Uma vida de Teso - 4º Folhetim

…pela primeira vez. E nesse instante as palavras deixaram de ser necessárias. Todos os dicionários, todos os poemas que foram escritos, todos os textos que jamais lera e ouvira deixaram de ser precisos. Porque naquele olhar condensou tudo o que sempre quisera dizer.

Construíra uma construção resistente a tudo o que pudesse acontecer. Erguera uma redoma contra o destino que lhe virara as costas. Protegera-se no seu próprio mundo, inalcançável e solitário. E de repente, a mais sólida das construções, ruía. Um simples olhar, igual às outras centenas que trocara, transformava em pó o que passara meses a erigir.

Pensará o caro leitor que exagerei. Que me deixei levar pela própria beleza das palavras, pela emoção do sentimento. Que hiperbolizei dramaticamente a situação, pois nenhum olhar, por mais intenso que fosse, poderia ser tão decisivo, poderia derrubar aquilo que ele construíra com toda a preocupação, ou mudar assim o destino de uma pessoa. Pois bem, existirá melhor definição para o que sentira do que o exagero? Tudo lhe parecia de repente desproporcionado, intenso, completo…

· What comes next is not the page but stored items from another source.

(* ===== verification/ClaimTypes.v ===== *)
(** * Well-typed claim stores

    What the claim DB and its backup must look like for [core/db_claim.go] to
    run without a panic, whatever the heights of the blocks that are committed
    and rolled back: every value decodes.  Committing a block and rolling back
    return, and keep it so. *)

From S2P Require Import Prelude Bytes HexInt Address Store Codec ClaimDB ClaimJournal.

Section ClaimTypes.
Context {D : Type} `{!LevelDB D, !LevelDBLaws D}.
Context `{!Codec ClaimData, !CodecLaws ClaimData, !Codec ClaimBackupInfo, !CodecLaws ClaimBackupInfo,
  !Codec PreCommitData, !CodecLaws PreCommitData}.
Implicit Type (cDB cbDB pcDB : D) (h : Z).

Definition typed_claim (v : bytes) : Prop := exists cd : ClaimData, wf cd /\ v = marshal cd.

Definition claims_typed cDB : Prop := forall k v, ldb_get cDB k = Some v -> typed_claim v.

(** Heights of which sums with the backup period do not wrap. *)
Definition is_height h : Prop := 0 <= h < 2 ^ 63.

Definition typed_backup (k v : bytes) : Prop :=
  (k = PrefixManagement /\ exists i, wf i /\ v = marshal i /\ is_height (FirstBlockHeight i)) \/
  (exists h a, is_u64 h /\ wf_Address a /\ k = be64 h ++ a /\ typed_claim v).

Definition journal_typed cbDB : Prop := forall k v, ldb_get cbDB k = Some v -> typed_backup k v.

Lemma is_height_u64 h : is_height h -> is_u64 h.
Proof. unfold is_height, is_u64. lia. Qed.

Lemma journal_typed_subset cbDB cbDB' : journal_typed cbDB ->
  (forall k v, ldb_get cbDB' k = Some v -> ldb_get cbDB k = Some v) -> journal_typed cbDB'.
Proof. intros Hj Hs k v Hk. by apply Hj, Hs. Qed.

Lemma claims_typed_set cDB k v : claims_typed cDB -> typed_claim v -> claims_typed (bucket_Set PrefixIScore k v cDB).
Proof. intros Hc Hv k' v'. rewrite bucket_get_set. case_decide; [by intros [= <-]|apply Hc]. Qed.

Lemma journal_typed_set cbDB h a v : journal_typed cbDB -> is_u64 h -> wf_Address a -> typed_claim v ->
  journal_typed (bucket_Set PrefixIScore (be64 h ++ a) v cbDB).
Proof.
  intros Hj Hh Ha Hv k' v'. rewrite bucket_get_set. case_decide as Ek; [|apply Hj]. intros [= <-]. subst k'.
  right. by exists h, a.
Qed.

(** ** Committing a block *)

Lemma write_one_typed h pc cDB cbDB : wf (pc_Data pc) -> claims_typed cDB -> journal_typed cbDB ->
  exists cDB' cbDB', write_one h pc cDB cbDB = Ok (cDB', cbDB') /\ claims_typed cDB' /\ journal_typed cbDB'.
Proof.
  intros (_ & Ha & Hw) Hc Hj. unfold write_one.
  set (c := pc_Claim (pc_Data pc)) in *. case_match; [by exists cDB, cbDB|].
  assert (Hwrite : forall c', c_Address c' = c_Address c -> wf (c_Data c') -> forall v, typed_claim v ->
    claims_typed (bucket_Set PrefixIScore (c_ID c') (c_Bytes c') cDB) /\
    journal_typed (bucket_Set PrefixIScore (c_BackupID c' (h -u 1)) v cbDB)).
  { intros c' Ec Hc' v Hv. split; [apply claims_typed_set; [done|by exists (c_Data c')]|].
    rewrite c_BackupID_app by (rewrite ?Ec; done || apply u64_range).
    apply journal_typed_set; [done|apply u64_range|by rewrite Ec|done]. }
  assert (Hzero : typed_claim (c_Bytes zero_Claim)) by (exists zero_ClaimData; split; [apply wf_zero_ClaimData|done]).
  destruct (bucket_Get PrefixIScore cDB (c_ID c)) as [bs|] eqn:Hg.
  - pose proof (Hc _ _ (eq_trans (eq_sym (bucket_Get_ldb _ _ _)) Hg)) as Hbs. destruct Hbs as (cd & Hcd & ->).
    rewrite NewClaimFromBytes_marshal by done. cbn [c_Data]. case_match; [by exists cDB, cbDB|].
    set (c' := mkClaim _ _). change (c_ID c') with (c_ID c). rewrite Hg. eexists _, _. split; [done|].
    apply (Hwrite c'); [done|exact Hw|by exists cd].
  - eexists _, _. split; [done|]. by apply (Hwrite c).
Qed.

Lemma write_loop_typed h pc l cDB cbDB : Forall (fun e => exists pc, pc_entry e.1 e.2 pc) l ->
  claims_typed cDB -> journal_typed cbDB ->
  exists cDB' cbDB', write_loop h pc l cDB cbDB = Ok (cDB', cbDB') /\ claims_typed cDB' /\ journal_typed cbDB'.
Proof.
  intros Hl. revert pc cDB cbDB. induction Hl as [|[k v] l (pc1 & Hwf & _ & Hv & _) _ IH]; intros pc cDB cbDB Hc Hj;
    cbn [write_loop]; [by exists cDB, cbDB|].
  destruct Hwf as (_ & _ & _ & Hwf). cbn [snd] in Hv. subst v. unfold pc_SetBytes, pc_Bytes.
  rewrite unmarshal_marshal by done. cbn [negb].
  destruct (write_one_typed h (pc_set_Data (pc_Data pc1) pc) cDB cbDB) as (cDB1 & cbDB1 & -> & Hc1 & Hj1); [done..|].
  by apply IH.
Qed.

(** Forgetting old backups: the last height collected is below the largest
    integer, where the loop would not end. *)
Lemma garbageCollect_typed {E} cbDB from to : journal_typed cbDB -> is_u64 from -> to < max_u64 ->
  exists cbDB', garbageCollectClaimBackupDB (E := E) cbDB from to = Ok cbDB' /\ journal_typed cbDB'.
Proof.
  intros Hj Hf Ht. unfold garbageCollectClaimBackupDB.
  destruct (gc_keys_spec (E := E) _ cbDB from to [] eq_refl Hf Ht) as (ks & -> & _). cbn [obind].
  eexists. split; [done|]. eapply journal_typed_subset; [done|]. intros k v.
  rewrite (fold_delete_get PrefixClaim ks cbDB k). by case_decide.
Qed.

Lemma writeClaimBackupInfo_typed cbDB h : journal_typed cbDB -> is_height h ->
  exists cbDB', writeClaimBackupInfo cbDB h = Ok cbDB' /\ journal_typed cbDB'.
Proof.
  intros Hj Hh. unfold writeClaimBackupInfo, cb_ID. rewrite bucket_Get_ldb, app_nil_r.
  assert (exists i, (match ldb_get cbDB PrefixManagement with
    | None => Ok zero_ClaimBackupInfo
    | Some bs => let '(cbInfo, ok) := cb_SetBytes bs zero_ClaimBackupInfo in
        if ok : bool then Ok cbInfo else Err (ErrUnmarshal, cbDB) end) = Ok i /\
    wf i /\ is_height (FirstBlockHeight i)) as (i & -> & (Hi1 & Hi2) & Hi3).
  { destruct (ldb_get cbDB PrefixManagement) as [bs|] eqn:Hg; [|by exists zero_ClaimBackupInfo].
    apply Hj in Hg as [(_ & i & Hw & -> & Hi)|(h' & a & _ & _ & E1 & _)].
    - exists i. unfold cb_SetBytes. by rewrite unmarshal_marshal.
    - by destruct (backup_key_not_mngt h' a). }
  cbn [obind]. set (first := if FirstBlockHeight i =? 0 then h else _).
  set (last := if LastBlockHeight i =? 0 then h else _).
  assert (Hfirst : is_height first) by (unfold first; by case_match).
  assert (Hlast : is_u64 last) by (unfold last; case_match; [by apply is_height_u64|done]).
  assert (exists cbDB1 first1, (if ClaimBackupPeriod +u first <? h then
      let! cbDB1 := garbageCollectClaimBackupDB cbDB first (h -u ClaimBackupPeriod -u 1) in
      Ok (cbDB1, if first <? h -u ClaimBackupPeriod -u 1 +u 1 then h -u ClaimBackupPeriod -u 1 +u 1 else first)
    else Ok (cbDB, first)) = Ok (E := claim_error * D) (cbDB1, first1) /\ journal_typed cbDB1 /\ is_height first1)
    as (cbDB1 & first1 & -> & Hj1 & Hf1).
  { unfold is_height, ClaimBackupPeriod in *. rewrite (u64_small (_ + first)) by zlia.
    destruct (Z.ltb_spec (43120 * 2 - 1 + first) h); [|by exists cbDB, first].
    rewrite (u64_small (h - _)), (u64_small (h - _ - 1)), (u64_small (_ + 1)) by zlia.
    destruct (garbageCollect_typed (E := claim_error * D) cbDB first (h - (43120 * 2 - 1) - 1)) as (cbDB1 & -> & Hj1); [done|zlia..|].
    eexists _, _. split; [done|]. split; [done|]. case_match; lia. }
  cbn [obind]. eexists. split; [done|]. intros k v. rewrite bucket_get_set, app_nil_r.
  case_decide as Ek; [|apply Hj1]. intros [= <-]. left. split; [done|]. eexists. split; [|by split].
  split; cbn; [by apply is_height_u64|]. case_match; [by apply is_height_u64|done].
Qed.

Lemma block_entries_typed pcDB prefix : pc_inv pcDB ->
  Forall (fun e => exists pc, pc_entry e.1 e.2 pc) (iter_New (Some prefix.1) prefix.2 pcDB).
Proof.
  intros Hpc. apply Forall_forall. intros [k v] Hin. apply Hpc.
  unfold iter_New in Hin. apply ldb_iter_elem in Hin. tauto.
Qed.

(** Whatever was committed or rolled back before, the block is written. *)
Lemma commit_typed pcDB cDB cbDB h hash : pc_inv pcDB -> claims_typed cDB -> journal_typed cbDB -> is_height h ->
  exists cDB' cbDB', writePreCommitToClaimDB pcDB cDB cbDB h hash = Ok (flushPreCommit pcDB h None, cDB', cbDB') /\
    claims_typed cDB' /\ journal_typed cbDB'.
Proof.
  intros Hpc Hc Hj Hh. unfold writePreCommitToClaimDB.
  destruct (write_loop_typed h zero_PreCommit _ cDB cbDB
    (block_entries_typed pcDB (MakeIteratorPrefix PrefixClaim h hash BlockHashSize) Hpc) Hc Hj) as (cDB' & cbDB' & -> & Hc' & Hj').
  destruct (writeClaimBackupInfo_typed cbDB' h Hj' Hh) as (cbDB2 & -> & Hj2). by exists cDB', cbDB2.
Qed.

(** ** Rolling back *)

Lemma rollback_one_typed l c cDB : Forall (fun e => typed_claim e.2) l -> claims_typed cDB ->
  claims_typed (fold_left rollback_one l (c, cDB)).2.
Proof.
  intros Hl. revert c cDB. induction Hl as [|[k v] l Hv _ IH]; intros c cDB Hc; cbn [fold_left]; [done|].
  apply IH. case_match; [|by apply claims_typed_set]. intros k' v'. rewrite bucket_get_delete. case_decide; [done|apply Hc].
Qed.

Lemma rollback_height_typed cbDB cDB h : is_u64 h -> journal_typed cbDB -> claims_typed cDB ->
  journal_typed (rollbackClaimDB_height cbDB cDB h).1 /\ claims_typed (rollbackClaimDB_height cbDB cDB h).2.
Proof.
  intros Hh Hj Hc. unfold rollbackClaimDB_height. cbn [fst snd]. split.
  - eapply journal_typed_subset; [done|]. intros k v. rewrite (fold_delete_get PrefixClaim _ cbDB k). by case_decide.
  - apply rollback_one_typed; [|done]. rewrite iter_New_height by done. apply Forall_forall. intros [k v] Hin.
    pose proof (iter_prefix_elem_1 _ _ _ _ Hin) as Hg. destruct (Hj _ _ Hg) as [(-> & i & _ & -> & _)|(? & ? & _ & _ & _ & ?)]; [|done].
    apply (iter_prefix_elem _ _ PrefixManagement) in Hin as [_ [r Hr]]; [|auto with rc|by apply (bool_decide_unpack _)].
    by destruct (backup_key_not_mngt h r).
Qed.

Lemma rollback_loop_typed {E} n i cbDB cDB to : n = Z.to_nat (i + 1 - to) -> 1 <= to -> is_u64 i ->
  journal_typed cbDB -> claims_typed cDB ->
  exists cbDB' cDB', rollback_loop (E := E) n cbDB cDB i to = Ok (cbDB', cDB') /\ journal_typed cbDB' /\ claims_typed cDB'.
Proof.
  intros Hn Hto. revert i cbDB cDB Hn. induction n as [|n IH]; intros i cbDB cDB Hn Hi Hj Hc; cbn [rollback_loop].
  - rewrite (proj2 (Z.leb_gt to i)) by lia. by exists cbDB, cDB.
  - rewrite (proj2 (Z.leb_le to i)) by lia. pose proof (rollback_height_typed cbDB cDB i Hi Hj Hc) as [H1 H2].
    destruct (rollbackClaimDB_height cbDB cDB i) as [cbDB1 cDB1]. rewrite u64_small by zlia.
    apply IH; [lia|zlia|done..].
Qed.

(** A rollback returns, refused or not.  Reading no bytes at all must leave
    the variable as it was. *)
Lemma rollback_typed cDB cbDB to : (unmarshal [] zero_ClaimBackupInfo).1 = zero_ClaimBackupInfo ->
  claims_typed cDB -> journal_typed cbDB -> 1 <= to -> is_u64 to ->
  match rollbackClaimDB_stores cDB cbDB to with
  | Ok (_, (cDB', cbDB')) => claims_typed cDB' /\ journal_typed cbDB'
  | Err _ => True
  | Panic => False
  end.
Proof.
  intros Hempty Hc Hj Hto Hu. unfold rollbackClaimDB_stores, cb_ID. rewrite bucket_Get_ldb, app_nil_r.
  set (cbInfo := (cb_SetBytes _ _).1).
  assert (wf cbInfo /\ is_height (FirstBlockHeight cbInfo)) as [[Hw1 Hw2] Hf].
  { unfold cbInfo, cb_SetBytes. destruct (ldb_get cbDB PrefixManagement) as [bs|] eqn:Hg; cbn [nonNilBytes default from_option id].
    - apply Hj in Hg as [(_ & i & Hw & -> & Hi)|(h' & a & _ & _ & E1 & _)]; [by rewrite unmarshal_marshal|].
      by destruct (backup_key_not_mngt h' a).
    - rewrite Hempty. done. }
  unfold checkClaimDBRollback. destruct (to <? _); [done|]. destruct (_ <=? to); cbn [obind negb]; [by split|].
  destruct (rollback_loop_typed (E := claim_error) _ (LastBlockHeight cbInfo) cbDB cDB to eq_refl)
    as (cbDB' & cDB' & -> & Hj' & Hc'); [done..|].
  cbn [obind]. split; [done|]. intros k v. rewrite bucket_get_set, app_nil_r.
  case_decide as Ek; [|apply Hj']. intros [= <-]. left. split; [done|]. eexists. split; [|by split].
  by split.
Qed.
End ClaimTypes.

Milhares de escritores e poetas descreveram este sentimento melhor do que alguma vez conseguiria. A humildade impede-me de ter a pretensão de em poucas linhas o conseguir descrever. Mas foi assim, como um sopro do destino, que aconteceu…

Passara, no entanto, demasiado para se deixar levar pelo momento. A vida ensinara-lhe a ser cínico, desconfiado. Estarão concerteza recordados que sofrera, demasiado como sempre acontece quando se sofre. Iludira-se, pensando ser muito mais que a peça marginal que foi na vida de algumas pessoas. E isso ensinara-lhe a desconfiar. Era como um jogo de xadrez onde só via as suas peças desconhecendo por completo as jogadas do adversário.

Além disso era difícil saber o que fazer. Intrigara-se sempre que nos filmes, nos romances, as palavras certas pareciam ser sempre encontradas, enquanto ele parecia perdê-las nas alturas certas. Acreditava que as mais bonitas palavras de amor não foram aquelas que foram ditas mas aquelas que se perderam na mente envergonhada ou na voz hesitante de quem queria dizê-las.

É estranha a natureza humana. Como nos consegue tornar o mais inapto de todos os seres nas situações mais importantes. Como esperamos por um momento e quando ele chega ficamos ali inertes, petrificados, rodeados de banalidades. E talvez seja isso que nos distingue dos animais: a nossa própria insegurança. É ela que nos torna racionais, é ela que nos obriga a arranjar justificações para tudo, não somos temerosos, descomplexados e libertos como um animal consegue ser.

E àquele olhar, diferente de todas as outras centenas que trocara naquele dia, outros seguiram-se, sempre diferentes das outras centenas que trocara todos os dias. Perdia-se em conversas banais, perdia-se naquele riso contagiante, e naquele olhar (não sei se já vos tinha falado nele) e no meio de solavancos, dos caminhos tortuosos das palavras conseguiu que ficassem sozinhos.